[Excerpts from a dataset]
——————————
(* ===== verification/StdioClient.v ===== *)
(** * The stdio client transport

    src/transport/stdio_client_transport.cpp: a server as a child process, its
    messages as lines of its stdin and stdout, and the escalation that ends it.
    The class [ChildHost] is the rest of the program: the operating system and
    the installed handlers; waiting for the reader threads is not modelled. *)

From S2P Require Import Prelude Json Core Message State Lines LineTransport Platform.

(** ** State *)

Record StdioServerParameters : Type := mkStdioServerParameters {
  command : string;
  args : list string;
  env : list (string * string);
  cwd : option string;
}.

Record StdioClient : Type := mkStdioClient {
  sc_parameters : StdioServerParameters;
  sc_grace : Z;
  sc_running : bool;
  sc_exit_status : Z;
  sc_exited : bool;
  sc_process : Process;
}.

Definition no_process : Process := mkProcess (-1) (-1) (-1) (-1).

Definition make_stdio_client (p : StdioServerParameters) : StdioClient :=
  mkStdioClient p 2000 false (-1) false no_process.

Definition spec_of (p : StdioServerParameters) : ProcessSpec := mkProcessSpec (command p) (args p) (env p) (cwd p).

Definition set_sc_running (b : bool) (c : StdioClient) : StdioClient :=
  mkStdioClient (sc_parameters c) (sc_grace c) b (sc_exit_status c) (sc_exited c) (sc_process c).
Definition set_sc_process (p : Process) (c : StdioClient) : StdioClient :=
  mkStdioClient (sc_parameters c) (sc_grace c) (sc_running c) (sc_exit_status c) (sc_exited c) p.
Definition set_sc_exit (status : Z) (c : StdioClient) : StdioClient :=
  mkStdioClient (sc_parameters c) (sc_grace c) (sc_running c) status true (sc_process c).

Definition close_stdin (p : Process) : Process := mkProcess (pid p) (close_fd (stdin_fd p)) (stdout_fd p) (stderr_fd p).
Definition close_output (p : Process) : Process := mkProcess (pid p) (stdin_fd p) (close_fd (stdout_fd p)) (close_fd (stderr_fd p)).

Definition exit_status (c : StdioClient) : option Z := if sc_exited c then Some (sc_exit_status c) else None.

Class ChildHost (W : Type) := {
  stdio_of : W -> StdioClient;
  put_stdio : StdioClient -> W -> W;
  spawn_child : ProcessSpec -> st W (Process + string);
  write_child : string -> st W bool;        (** [write_all] to the child's stdin *)
  close_child : bool -> st W unit;          (** stdin, or stdout and stderr *)
  wait_child : Z -> st W (option Z);        (** [wait_exit] with this time-out *)
  terminate_child : bool -> st W unit;      (** forced or not *)
  child_message : Message -> st W unit;
  child_error : Error -> st W unit;
  child_closed : st W unit;
  child_stderr : string -> st W unit;
}.

Section stdio.
Context {W : Type} {JT : JsonText} {CH : ChildHost W}.

Definition on_stdio (f : StdioClient -> StdioClient) : st W unit := modify (fun w => put_stdio (f (stdio_of w)) w).
Definition stdio_internal (message : string) : st W unit := child_error (error InternalError message).

(** ** Operations *)

(** The result says whether the reader threads are started. *)
Definition stdio_client_connect : st W bool :=
  c ← gets stdio_of;
  if sc_running c then mret false
  else
    _ ← on_stdio (set_sc_running true);
    r ← spawn_child (spec_of (sc_parameters c));
    match r with
    | inr e => _ ← on_stdio (set_sc_running false); _ ← stdio_internal ("spawn failed: " +:+ e); mret false
    | inl p => _ ← on_stdio (set_sc_process p); mret true
    end.

Definition write_child_line (line : string) : st W unit :=
  c ← gets stdio_of;
  if (stdin_fd (sc_process c) <? 0)%Z then stdio_internal "transport is not connected"
  else
    ok ← write_child (end_line line);
    if (ok : bool) then skip else stdio_internal "write to server process failed".

Definition stdio_client_send (m : Message) : st W unit := send child_error write_child_line m.
Definition stdio_client_send_batch (ms : list Message) : st W unit := send_batch child_error write_child_line ms.

Definition stdout_line (line : string) : st W unit := process_line child_message child_error line.

(** [stdout_loop] and [stderr_loop], on the reads of the thread, for so many
    lines; a reader that blocks is a loop still running. *)
Fixpoint stdout_loop (fuel : nat) (reads : list read_result) (r : LineReader) : st W unit :=
  match fuel with
  | O => lift Undefined
  | S fuel =>
      match next_line reads r with
      | (None, _) => skip
      | (Some (ReadLine line, r'), reads') => _ ← stdout_line line; stdout_loop fuel reads' r'
      | (Some (AtEof, _), _) =>
          c ← gets stdio_of; if sc_running c then child_closed else skip
      | (Some (AtError, _), _) =>
          c ← gets stdio_of;
          _ ← (if sc_running c then stdio_internal "read from server process failed" else skip);
          c ← gets stdio_of; if sc_running c then child_closed else skip
      end
  end.

Fixpoint stderr_loop (fuel : nat) (reads : list read_result) (r : LineReader) : st W unit :=
  match fuel with
  | O => lift Undefined
  | S fuel =>
      match next_line reads r with
      | (Some (ReadLine line, r'), reads') => _ ← child_stderr line; stderr_loop fuel reads' r'
      | _ => skip
      end
  end.

(** Wait, and go on with [next] if the child has not exited. *)
Definition or_else (exited : option Z) (next : st W (option Z)) : st W (option Z) :=
  match exited with Some status => mret (Some status) | None => next end.

Definition end_child (grace : Z) : st W (option Z) :=
  exited ← wait_child grace;
  exited ← or_else exited (_ ← terminate_child false; wait_child grace);
  or_else exited (_ ← terminate_child true; wait_child grace).

Definition stdio_client_disconnect : st W unit :=
  c ← gets stdio_of;
  if sc_running c then
    _ ← on_stdio (set_sc_running false);
    _ ← close_child true;
    _ ← on_stdio (fun c => set_sc_process (close_stdin (sc_process c)) c);
    _ ← (if (0 <? pid (sc_process c))%Z && negb (sc_exited c) then
           exited ← end_child (sc_grace c);
           match exited with Some status => on_stdio (set_sc_exit status) | None => skip end
         else skip);
    _ ← close_child false;
    on_stdio (fun c => set_sc_process (close_output (sc_process c)) c)
  else skip.

(** ** Reading *)

(** The lines of a stream that ends: what the [LineReader] hands out. *)
Definition stream_lines (bytes : string) : list string :=
  let '(lines, rest) := split_lines bytes in
  (strip_cr <$> lines) ++ (if String.eqb rest EmptyString then [] else [rest]).

Lemma next_line_chunks chunks more b :
  let bytes := b +:+ foldr String.append EmptyString chunks in
  exists r' reads',
    next_line ((ReadData <$> chunks) ++ ReadEof :: more) (mkLineReader b false) =
      (Some (match stream_lines bytes with line :: _ => ReadLine line | [] => AtEof end, r'), reads') /\
    (forall line lines, stream_lines bytes = line :: lines ->
       (exists b' chunks', r' = mkLineReader b' false /\ reads' = (ReadData <$> chunks') ++ ReadEof :: more /\
          stream_lines (b' +:+ foldr String.append EmptyString chunks') = lines) \/
       (r' = mkLineReader EmptyString true /\ lines = [])).
Proof.
  revert b. induction chunks as [|c chunks IH]; intros b; cbv zeta.
  - cbn [foldr fmap list_fmap app]. rewrite str_app_nil_r. unfold stream_lines. rewrite split_lines_find.
    cbn [next_line lr_buffer lr_eof]. destruct (find_char LF b) as [pos|].
    + eexists _, _. split; [destruct (split_lines (str_drop (S pos) b)); reflexivity|].
      intros line lines Hl. left. exists (str_drop (S pos) b), []. cbn [foldr fmap list_fmap app].
      rewrite str_app_nil_r. destruct (split_lines (str_drop (S pos) b)) as [ls rest]. cbn in Hl |- *. by injection Hl as _ <-.
    + cbn [fmap list_fmap app]. destruct (String.eqb b EmptyString) eqn:Eb; (eexists _, _; split; [reflexivity|]).
      * by intros.
      * intros line lines [= _ <-]. by right.
  - cbn [foldr]. rewrite <- str_app_assoc. destruct (find_char LF b) as [pos|] eqn:Ef.
    + rewrite fmap_cons. cbn [app next_line lr_buffer lr_eof]. rewrite Ef.
      assert (split_lines (b +:+ c) = let '(ls, r) := split_lines (str_drop (S pos) b +:+ c) in (str_take pos b :: ls, r)) as Hsp.
      { rewrite split_lines_app, split_lines_find, Ef, (split_lines_app (str_drop (S pos) b) c).
        destruct (split_lines (str_drop (S pos) b)) as [l1 r1]. by destruct (split_lines (r1 +:+ c)). }
      set (tl := foldr String.append EmptyString chunks).
      assert (split_lines ((b +:+ c) +:+ tl) =
                let '(ls, r) := split_lines (str_drop (S pos) b +:+ (c +:+ tl)) in (str_take pos b :: ls, r)) as Hall.
      { rewrite split_lines_app, Hsp, <- (str_app_assoc _ c tl), (split_lines_app (str_drop (S pos) b +:+ c) tl).
        destruct (split_lines (str_drop (S pos) b +:+ c)) as [l1 r1]. by destruct (split_lines (r1 +:+ tl)). }
      unfold stream_lines at 1 2. rewrite Hall. eexists _, _. split.
      { destruct (split_lines (str_drop (S pos) b +:+ (c +:+ tl))). reflexivity. }
      intros line lines Hl. left. exists (str_drop (S pos) b), (c :: chunks). split; [done|]. split; [by rewrite fmap_cons|].
      cbn [foldr]. fold tl. unfold stream_lines. destruct (split_lines (str_drop (S pos) b +:+ (c +:+ tl))).
      cbn in Hl. by injection Hl as _ <-.
    + rewrite fmap_cons. cbn [app next_line lr_buffer lr_eof]. rewrite Ef. apply IH.
Qed.

Definition stdout_ends : st W unit := c ← gets stdio_of; if sc_running c then child_closed else skip.

Lemma next_line_eof reads : next_line reads (mkLineReader EmptyString true) = (Some (AtEof, mkLineReader EmptyString true), reads).
Proof. by destruct reads. Qed.

Lemma stdout_loop_lines fuel chunks more b (w : W) :
  let lines := stream_lines (b +:+ foldr String.append EmptyString chunks) in
  length lines + 2 <= fuel ->
  stdout_loop fuel ((ReadData <$> chunks) ++ ReadEof :: more) (mkLineReader b false) w =
  (_ ← for_each stdout_line lines; stdout_ends) w.
Proof.
  revert chunks b w. induction fuel as [|fuel IH]; intros chunks b w; cbv zeta; [lia|]. cbn [stdout_loop].
  destruct (next_line_chunks chunks more b) as (r' & reads' & -> & Hl).
  destruct (stream_lines _) as [|line lines]; intros Hf; [done|]. cbn [for_each]. unfold mbind, st_bind.
  destruct (stdout_line line w) as [w1 [[]|x|]]; [|done|done]. cbn [length] in Hf.
  destruct (Hl _ _ eq_refl) as [(b' & chunks' & -> & -> & Hlines)|[-> ->]].
  - rewrite IH by (rewrite Hlines; lia). by rewrite Hlines.
  - destruct fuel; [lia|]. cbn [stdout_loop]. by rewrite next_line_eof.
Qed.

Context {JL : JsonTextLaws}.

Lemma for_each_fmap {A B} (f : B -> st W unit) (g : A -> B) l w : for_each f (g <$> l) w = for_each (fun x => f (g x)) l w.
Proof.
  revert w. induction l as [|x l IH]; intros w; [done|]. rewrite fmap_cons. cbn [for_each]. unfold mbind, st_bind in *.
  destruct (f (g x) w) as [w1 [[]|e|]]; [|done|done]. apply IH.
Qed.

(** Reading the child's output: the messages a server writes as lines are
    handed over once each and in order, however the bytes are cut into reads,
    and the end of the stream closes the transport if it is still running; as
    many turns as there are lines, and two, are enough for the loop to end. *)
Theorem child_delivery ms chunks more fuel (w : W) :
  Forall good_message ms ->
  exists lines, mapM_outcome serialize_message ms = Val lines /\
    (foldr String.append EmptyString chunks = wire lines -> length ms + 2 <= fuel ->
     stdout_loop fuel ((ReadData <$> chunks) ++ ReadEof :: more) (mkLineReader EmptyString false) w =
     (_ ← for_each child_message (normalize_message <$> ms); stdout_ends) w).
Proof.
  intros Hms. destruct (serialized_lines ms Hms) as (lines & El & Hl). exists lines. split; [done|]. intros Hc Hf.
  assert (stream_lines (EmptyString +:+ foldr String.append EmptyString chunks) = strip_cr <$> lines) as Hs.
  { change (EmptyString +:+ ?s) with s. rewrite Hc. unfold stream_lines, wire. rewrite split_lines_concat by done.
    cbn. by rewrite app_nil_r, app_nil_r. }
  assert (length lines = length ms) as Hlen.
  { clear -El. revert lines El. induction ms as [|m ms IH]; intros lines; cbn [mapM_outcome]; [by intros [= <-]|].
    destruct (serialize_message m); [|done|done]. cbn. destruct (mapM_outcome serialize_message ms); [|done|done].
    cbn. intros [= <-]. cbn. f_equal. by apply IH. }
  rewrite stdout_loop_lines; rewrite Hs; [|rewrite length_fmap; lia].
  unfold mbind, st_bind. rewrite for_each_fmap. unfold stdout_line. by rewrite (process_messages _ _ ms lines w Hms El).
Qed.
End stdio.

(** ** Ending the child *)

Inductive child_event := ClosedStdin | Waited (exited : option Z) | Terminated (force : bool) | ClosedOutput.

(** A host whose child answers the waits as it is told. *)
Record ChildWorld : Type := mkChildWorld {
  chw_client : StdioClient;
  chw_answers : list (option Z);
  chw_log : list child_event;
  chw_heard : list Message;
}.

Definition child_log (e : child_event) (w : ChildWorld) : ChildWorld :=
  mkChildWorld (chw_client w) (chw_answers w) (chw_log w ++ [e]) (chw_heard w).

Definition answer_wait (grace : Z) : st ChildWorld (option Z) := fun w =>
  let answer := match chw_answers w with a :: _ => a | [] => None end in
  (mkChildWorld (chw_client w) (tail (chw_answers w)) (chw_log w ++ [Waited answer]) (chw_heard w), Val answer).

#[export] Instance child_world : ChildHost ChildWorld := {|
  stdio_of := chw_client;
  put_stdio c w := mkChildWorld c (chw_answers w) (chw_log w) (chw_heard w);
  spawn_child spec := mret (inl (mkProcess 42 5 6 7));
  write_child bytes := mret true;
  close_child stdin := modify (child_log (if stdin : bool then ClosedStdin else ClosedOutput));
  wait_child := answer_wait;
  terminate_child force := modify (child_log (Terminated force));
  child_message m := modify (fun w => mkChildWorld (chw_client w) (chw_answers w) (chw_log w) (chw_heard w ++ [m]));
  child_error e := skip;
  child_closed := skip;
  child_stderr line := skip;
|}.

(** The first answer that is a status. *)
Fixpoint first_exit (answers : list (option Z)) : option Z :=
  match answers with [] => None | Some s :: _ => Some s | None :: answers => first_exit answers end.


Module StdioDemo.
#[local] Existing Instances BitText.text BitText.laws.

Definition parameters : StdioServerParameters := mkStdioServerParameters "server" ["--stdio"] [] None.
Definition client : StdioClient := mkStdioClient parameters 2000 true (-1) false (mkProcess 42 5 6 7).
Definition world (answers : list (option Z)) : ChildWorld := mkChildWorld client answers [] [].


Lemma child_delivery_witness :
  exists lines, mapM_outcome serialize_message [ping_request] = Val lines /\
    (foldr String.append EmptyString ["i"; "o1"] = wire lines -> 1 + 2 <= 3 ->
     stdout_loop 3 ((ReadData <$> ["i"; "o1"]) ++ ReadEof :: []) (mkLineReader EmptyString false) (world []) =
     (_ ← for_each child_message (normalize_message <$> [ping_request]); stdout_ends) (world [])).
Proof.
  apply (child_delivery [ping_request]). apply Forall_cons_2; [|apply Forall_nil_2].
  split; [exact ping_request_wf|reflexivity].
Defined.

(** [connect] does not forget that the previous child has exited, so a second
    child is neither waited for nor ended. *)
Lemma second_child_left_running :
  let w1 := (stdio_client_disconnect (world [Some 0%Z])).1 in
  let w2 := (stdio_client_connect w1).1 in
  sc_running (chw_client w2) = true /\
  chw_log (stdio_client_disconnect w2).1 = chw_log w1 ++ [ClosedStdin; ClosedOutput].
Proof. split; reflexivity. Qed.
End StdioDemo.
——————————
▸ GOAL OF THE EXERCISE:
Reproduce the lines above, beginning at the line with "stderr_loop fuel reads' r'" and stopping after the line with "match exited with Some status => mret", exactly as they are.

▸ RESPONSE:
      | (Some (ReadLine line, r'), reads') => _ ← child_stderr line; stderr_loop fuel reads' r'
      | _ => skip
      end
  end.

(** Wait, and go on with [next] if the child has not exited. *)
Definition or_else (exited : option Z) (next : st W (option Z)) : st W (option Z) :=
  match exited with Some status => mret (Some status) | None => next end.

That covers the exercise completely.